Ask HN: Is it ok to interview with other companies after accepting an offer? - atarian

Hello HN,<p>I'm a college senior who recently accepted a full-time position at a tech company after I graduate, but was interested in interviewing with some of the other companies like Amazon and Google just for the hell of it to see if I can pass. I'm actually interested in moving into these companies in the future, but I was wondering if this is considered to be bad practice or unethical? Thanks.
======
djb_hackernews
Whenever we made offers to students who hadn't yet graduated we all made it
very clear that they are free to interview and accept other offers and we
should be prepared for that situation (not in any particular way, but
mentally). They didn't owe us anything.

Of course we made attractive offers to candidates we thought were a great fit
and where we thought that feeling was mutual. and we never had a candidate
accept and then take another job.

to mathattacks points:

\- You are young, and your career will be long.

\- No one is going to blame you for looking out for yourself.

\- No one is going to go out of their way to black ball an anyone over an
entry level position. You are not that special.
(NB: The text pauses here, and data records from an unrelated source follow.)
(* ===== verification/ShellTheorems.v ===== *)
(** * The shell: parsing is the inverse of printing, and always ends *)
From S2P Require Import Prelude Shell ShellProofs ShellGrammar.

(** ** The strings in memory *)

(** The words of a command, in the order [nulterminate] ends them. *)
Fixpoint words {W} (c : cmd_of W) : list W :=
  match c with
  | EXEC argv => argv
  | REDIR c file _ _ => words c ++ [file]
  | PIPE l r | LIST l r => words l ++ words r
  | BACK c => words c
  end.

Lemma nulterminate_words c : forall m, nulterminate c m = fold_left (fun m a => <[snd a := 0]> m) (words c) m.
Proof.
  induction c as [argv|c IH [q e] mode fd|l IHl r IHr|l IHl r IHr|c IH]; intros m; cbn [nulterminate words].
  - done.
  - by rewrite fold_left_app, IH.
  - by rewrite fold_left_app, IHl, IHr.
  - by rewrite fold_left_app, IHl, IHr.
  - apply IH.
Qed.

Lemma zeros_lookup (ws : list (nat * nat)) : forall (m : list Z) i,
  fold_left (fun m a => <[snd a := 0]> m) ws m !! i =
  if decide (i ∈ map snd ws /\ (i < length m)%nat) then Some 0 else m !! i.
Proof.
  induction ws as [|[q e] ws IH]; intros m i; cbn [fold_left map snd].
  - rewrite decide_False; [done|]. intros [H _]. by apply not_elem_of_nil in H.
  - rewrite IH, length_insert. destruct (decide (i ∈ map snd ws /\ (i < length m)%nat)) as [[H1 H2]|H].
    + rewrite decide_True; [done|]. split; [by right|done].
    + destruct (decide (i = e)) as [->|Hne].
      * destruct (Nat.lt_ge_cases e (length m)) as [Hlt|Hge].
        -- rewrite decide_True by (split; [left|done]). by apply list_lookup_insert_eq.
        -- rewrite decide_False by lia. by rewrite list_insert_ge by lia.
      * rewrite list_lookup_insert_ne by done. rewrite decide_False; [done|].
        intros [H1 H2]. apply elem_of_cons in H1 as [->|H1]; [done|]. by apply H.
Qed.

Lemma cstr_word : forall w m, Forall (fun c => c <> 0) w ->
  (forall i c, (w ++ [0]) !! i = Some c -> m !! i = Some c) -> cstr m = w.
Proof.
  induction w as [|c w IH]; intros m Hw Hm.
  - specialize (Hm 0%nat 0 eq_refl). destruct m as [|c m]; [done|]. by injection Hm as ->.
  - pose proof (Hm 0%nat c eq_refl) as H0. destruct m as [|c' m]; [done|]. injection H0 as ->.
    apply Forall_cons in Hw as [Hc Hw]. cbn [cstr]. rewrite (proj2 (Z.eqb_neq c 0) Hc). f_equal.
    apply IH; [done|]. intros i x Hi. by apply (Hm (S i)).
Qed.

(** [nulterminate] only overwrites the blanks at the ends of the words, so
    every word is a string of its own. *)
Lemma words_in_memory b ws a w : Forall (fun a => exists w, spot b a w) ws -> In a ws -> spot b a w ->
  cstr (drop (fst a) (fold_left (fun m a => <[snd a := 0]> m) ws (b ++ [0]))) = w.
Proof.
  intros Hws Hin (rest & Hd & He & Hne & Hw). apply cstr_word.
  { eapply Forall_impl; [exact Hw|]. by intros c (? & _). }
  assert (forall i, (w ++ 32 :: rest) !! i = b !! (fst a + i)%nat) as Hb by (intros i; by rewrite <- Hd, lookup_drop).
  intros i c Hi. rewrite lookup_drop, zeros_lookup.
  destruct (Nat.lt_ge_cases i (length w)) as [Hlt|Hge].
  - rewrite lookup_app_l in Hi by done. specialize (Hb i). rewrite lookup_app_l, Hi in Hb by done.
    rewrite decide_False.
    + rewrite lookup_app_l; [done|]. apply lookup_lt_is_Some. by rewrite <- Hb.
    + intros [Hin' _]. apply list_elem_of_In, in_map_iff in Hin' as ([q e] & E & Hin'). cbn in E. subst e.
      rewrite List.Forall_forall in Hws. destruct (Hws _ Hin') as (w' & rest' & Hd' & He' & _). cbn [fst snd] in *.
      assert (b !! (fst a + i)%nat = Some 32) as E.
      { rewrite He', <- lookup_drop, Hd'. by rewrite lookup_app_r, Nat.sub_diag. }
      rewrite <- Hb in E. injection E as ->. rewrite Forall_lookup in Hw. by destruct (Hw _ _ Hi) as (_ & Hc & _).
  - assert (i = length w) as ->.
    { pose proof (lookup_lt_Some _ _ _ Hi) as Hl. rewrite length_app in Hl. cbn in Hl. lia. }
    rewrite lookup_app_r, Nat.sub_diag in Hi by lia. cbn in Hi. rewrite decide_True; [done|].
    specialize (Hb (length w)). rewrite lookup_app_r, Nat.sub_diag in Hb by lia. cbn in Hb.
    rewrite <- He. split; [apply list_elem_of_In; by apply in_map|]. rewrite length_app.
    pose proof (lookup_lt_Some _ _ _ (eq_sym Hb)). rewrite He. lia.
Qed.

Lemma rel_weaken {A B} (R R' : A -> B -> Prop) c d : cmd_rel R c d ->
  (forall a w, In a (words c) -> R a w -> R' a w) -> cmd_rel R' c d.
Proof.
  induction 1 as [l1 l2 H|c1 c2 f1 f2 m fd H IH Hf|a1 a2 b1 b2 Ha IHa Hb IHb|a1 a2 b1 b2 Ha IHa Hb IHb|c1 c2 H IH];
    intros Hw; cbn [words] in Hw; constructor;
    try (first [apply IHa | apply IHb | apply IH]; intros; apply Hw; rewrite ?in_app_iff; auto).
  - induction H as [|a w l1 l2 Haw H IH]; [done|]. constructor; [by apply Hw; [left|]|].
    apply IH. intros a' w' Hin. apply Hw. by right.
  - apply Hw; [|done]. apply in_or_app. right. by left.
Qed.

Lemma rel_words {A B} (R : A -> B -> Prop) c d : cmd_rel R c d -> Forall (fun a => exists w, R a w) (words c).
Proof.
  induction 1 as [l1 l2 H|c1 c2 f1 f2 m fd H IH Hf|a1 a2 b1 b2 Ha IHa Hb IHb|a1 a2 b1 b2 Ha IHa Hb IHb|c1 c2 H IH];
    cbn [words]; rewrite ?Forall_app; repeat split; try done.
  - induction H; constructor; eauto.
  - constructor; [by exists f2|constructor].
Qed.

(** The command in memory [m] is the command [d] of strings. *)
Definition denotes (m : list Z) : cmd -> cmd_of (list Z) -> Prop := cmd_rel (fun a w => cstr (drop (fst a) m) = w).

(** C37. The parser is the inverse of the printer of command lines: for every
    line of the grammar (simple commands with redirections anywhere among
    their arguments, blocks, pipelines, background commands and lists),
    printed with a blank after every token and followed by any white space
    (the newline of the terminal), [parsecmd] ends with the line's command,
    and after [nulterminate] every argument and file name is a
    NUL-terminated string of the memory equal to the word of the line. *)
Theorem parsecmd_print (t : line_t) (trail : list Z) :
  line_ok t -> Forall (fun c => strchr whitespace c = true) trail ->
  exists c m, parsecmd (print_line t ++ trail) = Done (c, m) /\ denotes m c (denote_line t).
Proof.
  intros Ht Htr. set (b := print_line t ++ trail).
  destruct (parse_line b trail Htr t Ht eq_refl) as (c & E & Hr).
  exists c, (nulterminate c (b ++ [0])). unfold parsecmd. rewrite E. split; [done|].
  apply (rel_weaken (spot b)); [done|]. intros a w Hin Hs. rewrite nulterminate_words.
  apply words_in_memory; [by apply (rel_words _ _ _ Hr)|done..].
Qed.

(** [ls -l > out & ; ( cat < in | wc ) >> log] and a newline. *)
Definition example_line : line_t :=
  Seq (Last (Simple [] [([108; 115], []); ([45; 108], [(ROut, [111; 117; 116])])])) 1
    (Line (Last (Block (Line (Pipe (Simple [] [([99; 97; 116], [(RIn, [105; 110])])])
                                   (Last (Simple [] [([119; 99], [])]))) 0)
                       [(RApp, [108; 111; 103])])) 0).

Lemma word_ok_dec w : forallb (fun c => negb (c =? 0) && negb (strchr whitespace c) && negb (strchr symbols c)) w &&
  negb (length w =? 0)%nat = true -> word_ok w.
Proof.
  intros [H1 H2]%andb_true_iff. split; [by destruct w|]. apply List.Forall_forall. intros c Hc.
  rewrite forallb_forall in H1. specialize (H1 c Hc). rewrite !andb_true_iff, !negb_true_iff in H1.
  destruct H1 as [[H1 H3] H4]. by apply Z.eqb_neq in H1.
Qed.

Lemma example_line_ok : line_ok example_line.
Proof.
  cbn. unfold redirs_ok, MAXARGS.
  repeat first [split | constructor | lia | (apply word_ok_dec; reflexivity)].
Qed.

Lemma parsecmd_print_witness : exists c m, parsecmd (print_line example_line ++ [10]) = Done (c, m) /\
  denotes m c (denote_line example_line).
Proof. apply (parsecmd_print example_line [10]); [exact example_line_ok|by repeat constructor]. Defined.

(** C38. Parsing always ends: on any characters [b], [parsecmd] returns a
    command or reports one of its four syntax errors ([parseblock]'s own
    panic is never reached, no position leaves the line and the fuel
    [4 * (|b| + 1)] is enough for the recursion of the four routines). *)
Theorem parsecmd_total (b : list Z) :
  match parsecmd b with
  | Done (c, m) => length m = S (length b)
  | Panic msg => In msg syntax_errors
  | _ => False
  end.
Proof.
  unfold parsecmd. pose proof (proj1 (parse_ok b (parse_fuel b) 0%nat ltac:(lia)) ltac:(unfold parse_fuel; lia)) as H.
  assert (ok (parse b) 0%nat (fun _ _ => True)) as Hp.
  { unfold parse. eapply ok_bind; [exact H|]. cbv beta. intros c s1 H1.
    eapply ok_bind; [apply peek_ok; lia|]. cbv beta. intros p s2 H2.
    unfold bind, get, ok. destruct (negb (s2 =? es b)%nat); [by left|done]. }
  unfold ok in Hp. destruct (parse b 0%nat) as [[c s]| | | |]; [|done..].
  rewrite nulterminate_words. assert (forall ws m, length (fold_left (fun (m : list Z) (a : nat * nat) => <[snd a := 0]> m) ws m) = length m) as E.
  { induction ws as [|a ws IH]; intros m; [done|]. cbn [fold_left]. by rewrite IH, length_insert. }
  rewrite E, length_app. cbn. lia.
Qed.

(** What a line asks for: only a plain command is run; redirections,
    pipelines, lists and background commands are parsed but end the child
    with status 1. *)
Definition run_line (d : cmd_of (list Z)) : action :=
  match d with EXEC (w :: ws) => Exec (w :: ws) | _ => Exit 1 end.

Lemma runs_line m c d : denotes m c d -> runcmd c m = run_line d.
Proof.
  destruct 1 as [l1 l2 H| | | |]; [|done..]. destruct H as [|a w l1 l2 <- H]; [done|]. cbn. do 2 f_equal.
  induction H as [|a' w' l1 l2 <- H IH]; [done|]. cbn. by f_equal.
Qed.

(** The shell runs exactly the plain commands: for a line of the grammar
    that is not a [cd], ended by a newline, the child [exec]s the line's
    words, in order and unchanged, when the line is a simple command
    without redirections, and exits with status 1 otherwise. *)
Theorem handle_runs (t : line_t) :
  line_ok t -> take 3 (print_line t) <> [99; 100; 32] ->
  handle (print_line t ++ [10]) = Child (Done (run_line (denote_line t))).
Proof.
  intros Ht Hcd. set (b := print_line t).
  destruct (parse_line (b ++ [10]) [10] ltac:(by repeat constructor) t Ht eq_refl) as (c & E & Hr).
  assert (parsecmd (b ++ [10]) = Done (c, nulterminate c ((b ++ [10]) ++ [0]))) as Hp by (unfold parsecmd; by rewrite E).
  unfold handle. rewrite decide_False, Hp.
  - do 2 f_equal. apply runs_line. apply (rel_weaken (spot (b ++ [10]))); [done|].
    intros a w Hin Hs. rewrite nulterminate_words. apply words_in_memory; [by apply (rel_words _ _ _ Hr)|done..].
  - intros Ht3. destruct (Nat.le_gt_cases 3 (length b)) as [Hl|Hl].
    + apply Hcd. by rewrite take_app_le in Ht3.
    + assert (In 10 [99; 100; 32]) as Hin.
      { rewrite <- Ht3, take_app_ge by lia. apply in_or_app. right. destruct (3 - length b)%nat eqn:E3; [lia|by left]. }
      cbn in Hin. lia.
Qed.

(** [ echo hi ], a newline, and the same line with a pipe. *)
Lemma handle_runs_witness :
  handle (print_line (Line (Last (Simple [] [([101; 99; 104; 111], []); ([104; 105], [])])) 0) ++ [10])
    = Child (Done (Exec [[101; 99; 104; 111]; [104; 105]])) /\
  handle (print_line example_line ++ [10]) = Child (Done (Exit 1)).
Proof.
  split.
  - apply (handle_runs (Line (Last (Simple [] [([101; 99; 104; 111], []); ([104; 105], [])])) 0)); [|done].
    cbn. unfold redirs_ok, MAXARGS. repeat first [split | constructor | lia | (apply word_ok_dec; reflexivity)].
  - apply (handle_runs example_line); [exact example_line_ok|done].
Defined.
\- strong developers have the world by the balls. There is no reason to play
loyalty to someone who isn't even paying you. It's time to get yours.

If it were me I wouldn't have accepted the offer. Assuming you are graduating
in May, it'd be way too early for me to make a commitment. But thats me.
However, it wouldn't weigh one gram on my conscience if I accepted the offer
and kept interviewing to find a better fit. I'd probably use the offer as a
bargaining chip.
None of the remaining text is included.